Given records:
(* ===== verification/Server.v ===== *)
(** * The process: accept loops, connection handlers, shutdown

    src/main.go: acceptLoopWithOpts on every listener, the max_client_conn
    semaphore they share, the WaitGroup that counts loops and handlers, and the
    ordered shutdown.  The handlers are the machines of Startup.v; this file
    puts any number of them, the accept loops and the shutdown together, one
    atomic access per step. *)

From S2P Require Import Prelude Limits Registry Session Startup.
Import Session Startup.
Open Scope string_scope.
Open Scope list_scope.
Open Scope nat_scope.

Module Server.

(** ** State *)

(** [setMaxClientConn]: the capacity of the shared semaphore, nil when there
    is no limit. *)
Definition setMaxClientConn (n : Z) : option nat := if (n <=? 0)%Z then None else Some (Z.to_nat n).

Record process := mkProcess {
  shr : shared;
  clientSlots : option nat;     (** the capacity of the channel *)
  used : nat;                   (** what it holds *)
  wg : nat;                     (** the WaitGroup's counter *)
  open : gset nat;              (** the listeners not yet closed *)
  draining : bool;
}.

Definition with_shr x p := mkProcess x (clientSlots p) (used p) (wg p) (open p) (draining p).
Definition with_used n p := mkProcess (shr p) (clientSlots p) n (wg p) (open p) (draining p).
Definition with_wg n p := mkProcess (shr p) (clientSlots p) (used p) n (open p) (draining p).
Definition with_open l p := mkProcess (shr p) (clientSlots p) (used p) (wg p) l (draining p).
Definition with_draining b p := mkProcess (shr p) (clientSlots p) (used p) (wg p) (open p) b.

(** ** Threads *)

(** An accept loop: in Accept, with a client in hand, with a slot reserved for
    it, on its way out, gone. *)
Inductive loop_pc := LAccept | LGot | LSlot | LExit | LGone.

(** The goroutine of a connection: the handler, then its deferred calls. *)
Inductive conn_pc := CRun (h : stage) | CFreeSlot | CWgDone | CGone.

(** [shutdown]: listeners left to close, the drain flag, the HTTP servers, the
    wait for the handlers, the pools, the second wait. *)
Inductive shut_pc :=
| ShRunning
| ShListeners (ls : list nat)
| ShDraining
| ShServers
| ShJoin
| ShPools (clean : bool)
| ShGrace
| ShExit (clean : bool).

Inductive thread :=
| TLoop (i : nat) (l : loop_pc)
| TConn (remote : string) (c : conn_pc)
| TShut (s : shut_pc).

(** ** Steps *)

Section steps.
Context (o : handlerOpts).

(** The new thread, when one is started. *)
Inductive tstep (p : process) : thread → process → thread → option thread → Prop :=
(* acceptLoopWithOpts *)
| l_accept i : i ∈ open p → tstep p (TLoop i LAccept) p (TLoop i LGot) None
| l_retry i : i ∈ open p → tstep p (TLoop i LAccept) p (TLoop i LAccept) None
| l_closed i : i ∉ open p → tstep p (TLoop i LAccept) p (TLoop i LExit) None
| l_unlimited i : clientSlots p = None → tstep p (TLoop i LGot) p (TLoop i LSlot) None
| l_slot i n : clientSlots p = Some n → used p < n →
    tstep p (TLoop i LGot) (with_used (S (used p)) p) (TLoop i LSlot) None
| l_reject i n : clientSlots p = Some n → n ≤ used p → tstep p (TLoop i LGot) p (TLoop i LAccept) None
| l_spawn i remote :
    tstep p (TLoop i LSlot) (with_wg (S (wg p)) p) (TLoop i LAccept) (Some (TConn remote (CRun HReceive)))
| l_exit i n : wg p = S n → tstep p (TLoop i LExit) (with_wg n p) (TLoop i LGone) None
(* handleConnWithOpts and the deferred calls around it *)
| c_handle remote h i s h' out : input_ok i → hstep o remote (shr p) h i = Some (s, h', out) →
    tstep p (TConn remote (CRun h)) (with_shr s p) (TConn remote (CRun h')) None
| c_return remote : tstep p (TConn remote (CRun HClose)) p (TConn remote CFreeSlot) None
| c_unlimited remote : clientSlots p = None → tstep p (TConn remote CFreeSlot) p (TConn remote CWgDone) None
| c_slot remote n k : clientSlots p = Some n → used p = S k →
    tstep p (TConn remote CFreeSlot) (with_used k p) (TConn remote CWgDone) None
| c_done remote n : wg p = S n → tstep p (TConn remote CWgDone) (with_wg n p) (TConn remote CGone) None
(* shutdown *)
| s_signal ls : (∀ i, i ∈ ls ↔ i ∈ open p) → tstep p (TShut ShRunning) p (TShut (ShListeners ls)) None
| s_close i ls : tstep p (TShut (ShListeners (i :: ls))) (with_open (open p ∖ {[ i ]}) p) (TShut (ShListeners ls)) None
| s_closed : tstep p (TShut (ShListeners [])) p (TShut ShDraining) None
| s_drain : tstep p (TShut ShDraining) (with_draining true p) (TShut ShServers) None
| s_servers : tstep p (TShut ShServers) p (TShut ShJoin) None
| s_drained : wg p = 0 → tstep p (TShut ShJoin) p (TShut (ShPools true)) None
| s_timeout : tstep p (TShut ShJoin) p (TShut (ShPools false)) None
| s_pools (clean : bool) : tstep p (TShut (ShPools clean)) p (TShut (if clean then ShExit true else ShGrace)) None
| s_grace : tstep p (TShut ShGrace) p (TShut (ShExit false)) None.

Record sys := mkSys { proc : process; threads : list thread }.

(** Also, the registry's other writers (reloads, the admin API, the reaper) and
    the clock of the limiters move between the handlers' steps. *)
Inductive sstep : sys → sys → Prop :=
| s_thread p ts1 t ts2 p' t' new : tstep p t p' t' new →
    sstep (mkSys p (ts1 ++ t :: ts2)) (mkSys p' (option_list new ++ ts1 ++ t' :: ts2))
| s_registry p ts r : sstep (mkSys p ts) (mkSys (with_shr (with_registry r (shr p)) p) ts).

(** [run] after its listeners are bound: [n] of them, each with a loop that
    holds a token of the WaitGroup. *)
Definition start (n : nat) (maxClientConn : Z) (s : shared) : sys :=
  mkSys (mkProcess s (setMaxClientConn maxClientConn) 0 n (set_seq 0 n) false)
    (TShut ShRunning :: ((λ i, TLoop i LAccept) <$> seq 0 n)).

Definition reachable (n : nat) (m : Z) (s0 : shared) (s : sys) : Prop := rtc sstep (start n m s0) s.
End steps.

End Server.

Task brief: Please return exactly the lines from the opening line of the data above through the line with "Definition setMaxClientConn (n", both included and nothing else.

Exercise response:
(* ===== verification/Server.v ===== *)
(** * The process: accept loops, connection handlers, shutdown

    src/main.go: acceptLoopWithOpts on every listener, the max_client_conn
    semaphore they share, the WaitGroup that counts loops and handlers, and the
    ordered shutdown.  The handlers are the machines of Startup.v; this file
    puts any number of them, the accept loops and the shutdown together, one
    atomic access per step. *)

From S2P Require Import Prelude Limits Registry Session Startup.
Import Session Startup.
Open Scope string_scope.
Open Scope list_scope.
Open Scope nat_scope.

Module Server.

(** ** State *)

(** [setMaxClientConn]: the capacity of the shared semaphore, nil when there
    is no limit. *)
Definition setMaxClientConn (n : Z) : option nat := if (n <=? 0)%Z then None else Some (Z.to_nat n).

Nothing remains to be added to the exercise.